Training & Standard Operating Procedures

“What is standard in your office?  Or is there a standard?  Because I know there is disagreement on how we do it in our office.”  Ninety minutes into a training, this was the conversation among the team participating in the workshop.  Yes, the workshop’s focus was on a technical finance component, but what emerged was a dynamic conversation about a recurring internal sticking point about standard operating procedures across offices—all within the same company.

In the deal community, investors, bankers, clients, accountants, and attorneys often have multiple offices and thus frequently reside in different cities.  Given the frequent travel and the multiple diligence streams required to close a deal, a company with a single office can easily find itself grappling with the very same topic as our client.  Standard operating procedures (aka “SOPs”) are not sexy, yet they are foundational to efficiency and freeing up staff to tackle the higher impact problems.

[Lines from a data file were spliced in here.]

(* ===== verification/Tracker.v ===== *)
(** Component: the connection tracker (src/BLE/BleConnectionTracker.h and
    BleConnectionTracker.cpp).

    The state is the object [connection_tracker] with the statics of its file.
    A pointer to a packet, a connection or a peer is the address of the map node
    (or of the member [announce]) that holds it; using a pointer looks the node
    up and is an error when there is none.  Calls into BTstack and the Pico SDK
    are answered by the environment, which sees all calls made before; the
    allocator is part of the environment and may give out the address of an
    erased node again.  What is written to the log is not part of the state. *)

From S2P Require Import Prelude BinaryIO Packets StdContainers BleConnection.

(** * The environment *)

(** The calls into the SDK whose result or effect matters. *)
Inductive Call :=
| time_us_64_call
| hci_connection_for_handle (handle : Z)
| att_server_request_to_send_notification (handle : Z)
| gatt_client_request_to_write_without_response (handle : Z)
| att_server_notify (handle attribute_handle : Z) (value : list Z)
| gatt_client_write_value_of_characteristic_without_response
    (handle attribute_handle : Z) (value : list Z)
| gatt_client_listen_for_characteristic_value_updates (listener : Addr) (handle attribute_handle : Z)
| gatt_client_stop_listening_for_characteristic_value_updates (listener : Addr)
| gap_read_rssi (handle : Z)
| sleep_ms (ms : Z)
| time_us_32_call
| gap_advertisements_set_params (adv_int_min adv_int_max adv_type direct_address_typ : Z)
    (direct_address : list Z) (channel_map filter_policy : Z)
| gap_advertisements_set_data (data : list Z)
| gap_advertisements_enable (enabled : Z)
| gap_set_max_number_peripheral_connections (count : Z)
| gap_set_scan_params (scan_type scan_interval scan_window scanning_filter_policy : Z)
| gap_set_scan_duplicate_filter (enabled : bool)
| gap_start_scan
| gap_stop_scan
| btstack_run_loop_set_timer (timeout_in_ms : Z)
| btstack_run_loop_add_timer
| gap_connect (address : list Z) (address_type : Z)
| gap_get_role (handle : Z)
| gatt_client_discover_primary_services_by_uuid128 (handle : Z) (uuid128 : list Z)
| gatt_client_discover_characteristics_for_service_by_uuid128
    (handle : Z) (service : gatt_client_service) (uuid128 : list Z)
| cyw43_arch_gpio_put (value : bool)
| wfi
| set_sys_clock_khz (freq_khz : Z) (required : bool)
| stdio_init_all
| gpio_init (gpio : Z)
| gpio_set_dir (gpio : Z) (out : bool)
| gpio_pull_up (gpio : Z)
| gpio_set_irq_enabled_with_callback (gpio events : Z) (enabled : bool)    (* gpio_callback *)
| cyw43_arch_init
| l2cap_init
| gatt_client_init
| sm_init
| sm_set_io_capabilities (io_capability : Z)
| att_server_init                      (* att_read_callback, att_write_callback *)
| hci_add_event_handler                (* hci_packet_handler *)
| sm_add_event_handler                 (* sm_packet_handler *)
| att_server_register_packet_handler   (* att_packet_handler *)
| hci_power_control (power_mode : Z).

Class Env := {
  answer : list Call → Call → Z;       (* the result of a call, given the earlier ones *)
  local_bd_addr : list Z;              (* gap_local_bd_addr *)
  alloc : gset Z → Addr;               (* a free address, given those in use *)
  hash_string : list Z → Z;            (* std::hash<std::string> *)
  size_t_bits : Z;                     (* the width of std::size_t *)
  ndebug : bool;                       (* whether assert() is compiled out *)
}.

Definition build_time_ms : Z := 1755685519.
Definition ten_minutes_in_ms : Z := 1000 * 60 * 10.
Definition MESSAGE_TIMEOUT : Z := 300000.
Definition ERROR_CODE_SUCCESS : Z := 0.
Definition ERROR_CODE_UNKNOWN_CONNECTION_IDENTIFIER : Z := 2.

(** * State *)

Record Tracker := mkTracker {
  peers : nodes Z Peer;                             (* std::map<uint64_t, Peer> *)
  messages : nodes (list Z) Message;                (* std::map<std::string, Message> *)
  packets : nodes Z PacketPassAlong;                (* std::map<std::size_t, PacketPassAlong> *)
  announce_at : Addr;                               (* the address of the member announce *)
  announce : Announce;                              (* Announce *)
  connections : nodes Z BleConnection;              (* std::map<hci_con_handle_t, BleConnection> *)
  available_neighbours : nodes (list Z) BleConnection; (* std::map<std::string, BleConnection> *)
  raw_packet_to_notify : multimap (list Z);         (* std::multimap<hci_con_handle_t, std::vector<uint8_t>> *)
  raw_packet_to_write : multimap (list Z);          (* the same *)
  timestamp_offset_ms : Z;                          (* uint64_t *)
  handle_peer_map : gmap Z Addr;                    (* std::map<hci_con_handle_t, Peer *> *)
  packets_connections_sent_list : multimap Addr;    (* std::multimap<Base *, BleConnection *> *)
  packets_peers_sent_list : multimap Addr;          (* std::multimap<Base *, Peer *> *)
  broadcast_packets_to_send_list : list Addr;       (* std::vector<Base *> *)
  targeted_packets_to_send_list : multimap Addr;    (* std::multimap<Base *, BleConnection *> *)
  notify_context : option Z;                        (* static notify_context_callback_registration.context *)
  write_context : option Z;                         (* static write_context_callback_registration.context *)
  rssi_iterator : option (option Addr);             (* static iterator of requestNextRssi: unset, end() or a node *)
  calls : list Call;                                (* the calls into the SDK so far *)
}.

Foundational knowledge and the lack of panache make SOPs easy to skip over within all professions.  However, the little things often are the points of friction that inhibit optimal performance.  The stress and friction of everyday execution can be lowered by focusing on foundational knowledge.[1]  At military academies first year cadets are required to learn volumes of information and recite things such as rules, military history, or even the menu for that day’s lunch before being able to proceed with a simple task such as dining.  This practice is to formalize base knowledge and norms, allowing for greater interoperability within classes and across the campus.  It is meant to free up having to decide about the mundane to focus on the substantive and critical decisions.  In corporate America, we often lack that uniform on-boarding and collective mentorship necessary to get new team members up to speed and keep everyone on the same page. 

Training can bridge that gap and provide a pause from the day-to-day hustle to revisit foundational principles and help establish SOPs and a common starting point.  This helps facilitate getting everyone on the same page, regardless of when they were hired or joined the team.  Training—when done correctly—forces people to examine the how and why they do something.  Training facilitates the inquisitive to ask: “How do we do this better?  And, how do we work more efficiently?

The answer to this is often NOT a video, a new piece of technology, or a new sales tool.  Rather, it is focusing on the things the organization—your team—does daily.  Focusing on the items, tasks, and topics that clients rely on most.  It is embracing the idea of mastery (often of the seemingly small or trivial things) in a time that frequently screams for innovation and novelty.  

To our own delight and surprise, in each workshop, our clients continue to ask and answer the questions of how to be better and how to work more efficiently as a team.  This might manifest in remembering sticking points of one’s own development now that they manage resources or re-evaluating standard documentation procedures.  No matter the friction point being remedied, Private Equity Primer welcomes the opportunity to support deal teams in the pursuit of higher performance and improved outcomes by providing the means to not only develop new skills but to re-examine and build upon foundational principals. Feel free to reach out to us to discuss ways that different deal teams and organizations are implementing and refining their SOPs and how we cover those in some of our trainings. 

 

BONUS THOUGHTS: For those looking for a deep dive on the subject of standing operating procedures and management we recommend reading Extreme Ownership by former Navy SEALs Jocko Willink and Leif Babin,. The authors discuss the importance of SOPs throughout, but also dedicates one particular chapter to their importance.  A short excerpt from Extreme Ownership on the topic:

“Instead of making us more rigid and unable to improvise, this discipline actually made us more flexible, more adaptable, and more efficient.  It allowed us to be creative.  When we wanted to change plans midstream on an operation we didn’t have to recreate an entire plan.  We had the freedom to work within the framework of our disciplined [standard operating] procedures.” 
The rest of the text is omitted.